An ordered pathway of snRNP binding during mammalian pre‐mRNA splicing complex assembly.

We have studied the assembly, composition and structure of splicing complexes using biotin‐avidin affinity chromatography and RNase protection assays. We find that U1, U2, U4, U5 and U6 snRNPs associate with the pre‐mRNA and are in the mature, functional complex. Association of U1 snRNP with the pre‐mRNA is rapid and ATP independent; binding of all other snRNPs occurs subsequently and is ATP dependent. Efficient binding of U1 and U2 snRNPs requires a 5′ splice site or a 3′ splice site/branch point region, respectively. Both sequence elements are required for efficient U4, U5 and U6 snRNP binding. Mutant RNA substrates containing only a 5′ splice site or a 3′ splice site/branch point region are assembled into ‘partial’ splicing complexes, which contain a subset of these five snRNPs.
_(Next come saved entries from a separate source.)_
(** * Student management: record store and form handlers

    A shallow embedding of [main.py]: the [Database] class (one SQLite
    table [students]) and the [StudentManagementApp] button handlers,
    followed by the properties of the specification.

    Conventions of the embedding.
    - A Python [str] is a list of 8-bit characters ([str]); SQLite folds
      case for the 26 ASCII letters only, which is what [lower] does.
    - A Python [float] is modelled by its value: a rational, an infinity or
      not-a-number ([pyfloat]); only comparisons are performed on grades.
    - The built-ins [float(text)] and [str(float)] are taken as section
      variables [py_float] and [float_str]: the handlers are embedded for
      whatever these two functions compute.
    - Exhaustion of storage (disk space, the 63-bit rowid space) and
      failures of the file system are outside the model: row ids are
      unbounded integers, and a file that is written is written whole. *)

From Stdlib Require Import ZArith QArith List String Ascii Bool Lia.
From Stdlib Require Import DecimalString DecimalPos DecimalZ.
Import ListNotations.

Local Open Scope Z_scope.

(** ** Python values and exceptions *)

Module Py.

(** A [str]: its characters in order. *)
Definition str := list ascii.

Definition lit (s : string) : str := list_ascii_of_string s.

(** The value of a Python float. *)
Inductive pyfloat : Type :=
| NaN
| Inf (negative : bool)
| Fin (q : Q).

(** [a <= b] on floats: every comparison with not-a-number is false. *)
Definition fle (a b : pyfloat) : bool :=
  match a, b with
  | NaN, _ => false
  | _, NaN => false
  | Inf true, _ => true
  | _, Inf false => true
  | Inf false, _ => false
  | _, Inf true => false
  | Fin p, Fin q => Qle_bool p q
  end.

Definition of_Z (z : Z) : pyfloat := Fin (inject_Z z).

(** The constraints the SQLite schema can report. *)
Inductive constraint : Type :=
| NotNull_grade     (* grade REAL NOT NULL *)
| Check_grade.      (* CHECK(grade >= 0 AND grade <= 100) *)

Inductive exn : Type :=
| ValueError (msg : str)
| IndexError
| IntegrityError (c : constraint)
| OperationalError (msg : str).

Inductive result (A : Type) : Type :=
| Ok (a : A)
| Raise (e : exn).

Arguments Ok {A} a.
Arguments Raise {A} e.

Definition bind {A B} (m : result A) (k : A -> result B) : result B :=
  match m with
  | Ok a => k a
  | Raise e => Raise e
  end.

(** [str(n)] of an integer: its decimal digits, with a sign when negative. *)
Definition int_str (z : Z) : str :=
  list_ascii_of_string (NilZero.string_of_int (Z.to_int z)).

(** [int(text)] on a decimal numeral. *)
Definition int_of_str (s : str) : option Z :=
  option_map Z.of_int (NilZero.int_of_string (string_of_list_ascii s)).

End Py.

Import Py.

Notation "x <- m ;; k" := (bind m (fun x => k))
  (at level 61, m at next level, right associativity).

(** ** Text matching: the LIKE operator *)

Module Like.

Definition percent : ascii := "%"%char.
Definition underscore : ascii := "_"%char.

(** Case folding of LIKE: the upper-case ASCII letters only. *)
Definition lower (c : ascii) : ascii :=
  let n := nat_of_ascii c in
  if ((65 <=? n) && (n <=? 90))%nat then ascii_of_nat (n + 32) else c.

(** [like pat s] is the pattern comparison behind [s LIKE pat], on the C
    strings: [%] stands for any run of characters, [_] for any one
    character, and any other character for itself up to the case of ASCII
    letters. There is no escape character. *)
Fixpoint like (pat s : str) : bool :=
  match pat with
  | [] => match s with [] => true | _ :: _ => false end
  | p :: pat' =>
      if Ascii.eqb p percent then
        (fix any (s : str) : bool :=
           like pat' s || match s with [] => false | _ :: s' => any s' end) s
      else
        match s with
        | [] => false
        | c :: s' =>
            (Ascii.eqb p underscore || Ascii.eqb (lower p) (lower c)) && like pat' s'
        end
  end.

Definition NUL : ascii := "000"%char.

(** A text as the C string that the comparison reads: the characters
    before its first NUL. *)
Fixpoint c_string (s : str) : str :=
  match s with
  | [] => []
  | c :: t => if Ascii.eqb c NUL then [] else c :: c_string t
  end.

(** SQLITE_MAX_LIKE_PATTERN_LENGTH, in bytes. *)
Definition max_pattern_length : Z := 50000.

(** The SQL function of [s LIKE pat]: a pattern of more bytes than the
    limit is refused, whatever it holds after a NUL; otherwise the pattern
    and the text are compared as C strings. *)
Definition like_function (pat s : str) : result bool :=
  if max_pattern_length <? Z.of_nat (List.length pat)
  then Raise (OperationalError (lit "LIKE or GLOB pattern too complex"))
  else Ok (like (c_string pat) (c_string s)).

End Like.

(** ** The writer and the reader of module [csv], dialect [excel] *)

Module Csv.

Definition delimiter : ascii := ","%char.
Definition quotechar : ascii := "034"%char.
Definition CR : ascii := "013"%char.
Definition LF : ascii := "010"%char.
Definition lineterminator : str := [CR; LF].

(** The characters that make the writer quote a field (QUOTE_MINIMAL). *)
Definition special (c : ascii) : bool :=
  Ascii.eqb c delimiter || Ascii.eqb c quotechar || existsb (Ascii.eqb c) lineterminator.

(** The characters of a field as written: a quote is doubled. *)
Fixpoint escape (field : str) : str :=
  match field with
  | [] => []
  | c :: t => if Ascii.eqb c quotechar then quotechar :: quotechar :: escape t
              else c :: escape t
  end.

Definition join_append (field : str) : str :=
  if existsb special field then quotechar :: escape field ++ [quotechar]
  else escape field.

Fixpoint join (fields : list str) : str :=
  match fields with
  | [] => []
  | [f] => join_append f
  | f :: fs => join_append f ++ delimiter :: join fs
  end.

(** [writer.writerow]: a record made of one empty field is written as a pair
    of quotes. *)
Definition writerow (fields : list str) : str :=
  match fields, join fields with
  | _ :: _, [] => [quotechar; quotechar]
  | _, rec => rec
  end ++ lineterminator.

Definition writerows (rows : list (list str)) : str := List.concat (map writerow rows).

(** Lines of a file opened with [newline=''] end at LF, at CR LF and at a
    CR that no LF follows; the last line may have no terminator.
    [line_end c t] holds when [c], followed by [t], is the last character of
    its line. *)
Definition line_end (c : ascii) (t : str) : bool :=
  match t with
  | [] => true
  | c2 :: _ => Ascii.eqb c LF || (Ascii.eqb c CR && negb (Ascii.eqb c2 LF))
  end.

Fixpoint count_lines (s : str) : nat :=
  match s with
  | [] => 0
  | c :: t => ((if line_end c t then 1 else 0) + count_lines t)%nat
  end.

(** The reader: the state machine of [csv.reader] for the same dialect. *)
Inductive rstate : Type :=
| START_RECORD | START_FIELD | IN_FIELD | IN_QUOTED_FIELD
| QUOTE_IN_QUOTED_FIELD | EAT_CRNL.

Record reader : Type := Reader {
  state : rstate;
  field : str;            (* the characters of the field being read *)
  fields : list str       (* the fields of the record being read *)
}.

Definition parse_reset : reader := Reader START_RECORD [] [].

Definition set_state (r : reader) (s : rstate) : reader :=
  Reader s (field r) (fields r).

Definition parse_add_char (r : reader) (c : ascii) : reader :=
  Reader (state r) (field r ++ [c]) (fields r).

Definition parse_save_field (r : reader) : reader :=
  Reader (state r) [] (fields r ++ [field r]).

Definition is_newline (c : ascii) : bool := Ascii.eqb c LF || Ascii.eqb c CR.

(** One step on a character, or on the end of a line ([None]); the result
    [None] is [csv.Error]. *)
Definition parse_process_char (r : reader) (c : option ascii) : option reader :=
  let start_field (r : reader) :=
    match c with
    | None => Some (set_state (parse_save_field r) START_RECORD)
    | Some ch =>
        if is_newline ch then Some (set_state (parse_save_field r) EAT_CRNL)
        else if Ascii.eqb ch quotechar then Some (set_state r IN_QUOTED_FIELD)
        else if Ascii.eqb ch delimiter then Some (parse_save_field r)
        else Some (set_state (parse_add_char r ch) IN_FIELD)
    end in
  match state r with
  | START_RECORD =>
      match c with
      | None => Some r
      | Some ch => if is_newline ch then Some (set_state r EAT_CRNL)
                   else start_field (set_state r START_FIELD)
      end
  | START_FIELD => start_field r
  | IN_FIELD =>
      match c with
      | None => Some (set_state (parse_save_field r) START_RECORD)
      | Some ch =>
          if is_newline ch then Some (set_state (parse_save_field r) EAT_CRNL)
          else if Ascii.eqb ch delimiter then Some (set_state (parse_save_field r) START_FIELD)
          else Some (parse_add_char r ch)
      end
  | IN_QUOTED_FIELD =>
      match c with
      | None => Some r
      | Some ch => if Ascii.eqb ch quotechar then Some (set_state r QUOTE_IN_QUOTED_FIELD)
                   else Some (parse_add_char r ch)
      end
  | QUOTE_IN_QUOTED_FIELD =>
      match c with
      | None => Some (set_state (parse_save_field r) START_RECORD)
      | Some ch =>
          if Ascii.eqb ch quotechar then Some (set_state (parse_add_char r ch) IN_QUOTED_FIELD)
          else if Ascii.eqb ch delimiter then Some (set_state (parse_save_field r) START_FIELD)
          else if is_newline ch then Some (set_state (parse_save_field r) EAT_CRNL)
          else Some (set_state (parse_add_char r ch) IN_FIELD)
      end
  | EAT_CRNL =>
      match c with
      | None => Some (set_state r START_RECORD)
      | Some ch => if is_newline ch then Some r else None
      end
  end.

Definition at_start_record (r : reader) : bool :=
  match state r with START_RECORD => true | _ => false end.

(** The records of a text: every character of a line is processed, then
    the end of the line; a record is complete when the machine is back in
    START_RECORD at the end of a line. At the end of the text an open quoted
    field is closed. *)
Fixpoint read_from (r : reader) (done : list (list str)) (s : str)
    : option (list (list str)) :=
  match s with
  | [] =>
      match field r, state r with
      | [], START_RECORD => Some done
      | [], IN_QUOTED_FIELD | _ :: _, _ => Some (done ++ [fields (parse_save_field r)])
      | [], _ => Some done
      end
  | c :: t =>
      match parse_process_char r (Some c) with
      | None => None
      | Some r1 =>
          if line_end c t then
            match parse_process_char r1 None with
            | None => None
            | Some r2 =>
                if at_start_record r2 then read_from parse_reset (done ++ [fields r2]) t
                else read_from r2 done t
            end
          else read_from r1 done t
      end
  end.

Definition reader_rows (s : str) : option (list (list str)) :=
  read_from parse_reset [] s.

(** The states in which a field can begin, and those in which it can end. *)
Definition opening (st : rstate) : Prop := st = START_RECORD \/ st = START_FIELD.
Definition closing (st : rstate) : Prop := st = IN_FIELD \/ st = QUOTE_IN_QUOTED_FIELD.

End Csv.

(** ** The record store: class [Database] *)

Module Database.

(** A row of [students(id, first_name, last_name, course, grade)]. *)
Record student : Type := Student {
  id : Z;
  first_name : str;
  last_name : str;
  course : str;
  grade : pyfloat
}.

(** The database file: the rows of the table in rowid order, and the entry
    of [sqlite_sequence] that AUTOINCREMENT keeps for the table (the largest
    rowid ever handed out). *)
Record table : Type := Table {
  rows : list student;
  seq : Z
}.

(** [initialize_db] on a new file: CREATE TABLE IF NOT EXISTS. *)
Definition initialize_db : table := Table [] 0.

(** The value bound for a float parameter: the driver binds not-a-number
    as NULL. *)
Definition bind_real (g : pyfloat) : option pyfloat :=
  match g with
  | NaN => None
  | _ => Some g
  end.

(** CHECK(grade >= 0 AND grade <= 100). *)
Definition check_grade (g : pyfloat) : bool :=
  fle (of_Z 0) g && fle g (of_Z 100).

(** The column constraints of a row being written: NOT NULL, then CHECK.
    A text parameter is never NULL, so only the grade can fail. *)
Definition constraints (g : pyfloat) : result pyfloat :=
  match bind_real g with
  | None => Raise (IntegrityError NotNull_grade)
  | Some v => if check_grade v then Ok v else Raise (IntegrityError Check_grade)
  end.

Definition max_rowid (l : list student) : Z :=
  fold_right (fun r m => Z.max (id r) m) 0 l.

(** AUTOINCREMENT: one more than the larger of the largest rowid in the
    table and the largest rowid ever handed out. *)
Definition next_rowid (db : table) : Z :=
  Z.max (max_rowid (rows db)) (seq db) + 1.

(** INSERT INTO students (first_name, last_name, course, grade) VALUES (?, ?, ?, ?) *)
Definition add_student (db : table) (first_name last_name course : str)
    (grade : pyfloat) : result table :=
  g <- constraints grade ;;
  let i := next_rowid db in
  Ok (Table (rows db ++ [Student i first_name last_name course g]) i).

(** The SET clause applied to one row; the id is not assigned. *)
Definition set_fields (first_name last_name course : str) (g : pyfloat)
    (r : student) : student :=
  Student (id r) first_name last_name course g.

Definition has_id (student_id : Z) (r : student) : bool := id r =? student_id.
RNase protection experiments indicate that in contrast to U1 and U2 snRNPs, U4, U5 and U6 snRNPs do not contact the pre‐mRNA. Based upon the time course of snRNP binding and the composition of sucrose gradient fractionated splicing complexes we suggest an assembly pathway proceeding from a 20S (U1 snRNP only) through a 40S (U1 and U2 snRNPs) to the functional 60S splicing complex (U1, U2, U4, U5 and U6 snRNPs).